[Records drawn from a dataset]
++++++++++++++++++++

Lemma full_tree_stored k : k ∈ [1; 2; 3; 4; 5] -> stored full_tree 0%nat k.
Proof.
  intros Hk. apply (stored_inorder 2 full_tree None full_shape).
  - apply full_tree_wf.
  - exact Hk.
Defined.

(** At the tree with root [3] over [1,2] and [4,5]: removing the key of
    the root is covered by the theorem. *)
Lemma remove_no_underflow_witness :
  exists N h',
    (forall fuel, (N <= fuel)%nat ->
       remove fuel 0%nat 3 full_tree = Ok PyTrue h') /\
    well_formed 2 h' 0%nat /\
    (forall k, stored h' 0%nat k <-> stored full_tree 0%nat k /\ k <> 3) /\
    removed_in_place full_tree 0%nat 3 h'.
Proof.
  apply (remove_no_underflow 2 full_tree 0%nat 3 full_tree_well_formed
           full_tree_spare).
  apply full_tree_stored. apply list_elem_of_In. simpl. auto.
Defined.

(** The run itself: the root's key 3 is replaced by 2, the largest key of
    the left leaf, which loses it. *)
Lemma remove_inner_key_run :
  remove 3 0%nat 3 full_tree =
    Ok PyTrue [Node 2 [2] [1%nat; 2%nat] None;
               Node 2 [1] [] (Some 0%nat);
               Node 2 [4; 5] [] (Some 0%nat)].
Proof. reflexivity. Qed.

Lemma remove_then_contains_witness :
  exists N h',
    forall fuel, (N <= fuel)%nat ->
      remove fuel 0%nat 1 full_tree = Ok PyTrue h' /\
      contains fuel 0%nat 1 h' = Ok false h'.
Proof.
  apply (remove_then_contains 2 full_tree 0%nat 1 full_tree_well_formed
           full_tree_spare).
  apply full_tree_stored. apply list_elem_of_In. simpl. auto.
Defined.

(** *** Siblings and parent references *)

Lemma sibling_positions_witness :
  left_sibling 2%nat small_tree = Ok (Some 1%nat) small_tree /\
  right_sibling 2%nat small_tree = Ok None small_tree.
Proof.
  apply (sibling_positions 2 small_tree 0%nat 0%nat
           (Node 2 [2] [1%nat; 2%nat] None) 1%nat 2%nat
           small_tree_well_formed).
  - constructor.
  - reflexivity.
  - reflexivity.
Defined.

++++++++++++++++++++

- **WHAT IS NEEDED**
Search the data for the string "Node" and copy out every line where it is found.

- **ANSWER**
    Ok PyTrue [Node 2 [2] [1%nat; 2%nat] None;
               Node 2 [1] [] (Some 0%nat);
               Node 2 [4; 5] [] (Some 0%nat)].
           (Node 2 [2] [1%nat; 2%nat] None) 1%nat 2%nat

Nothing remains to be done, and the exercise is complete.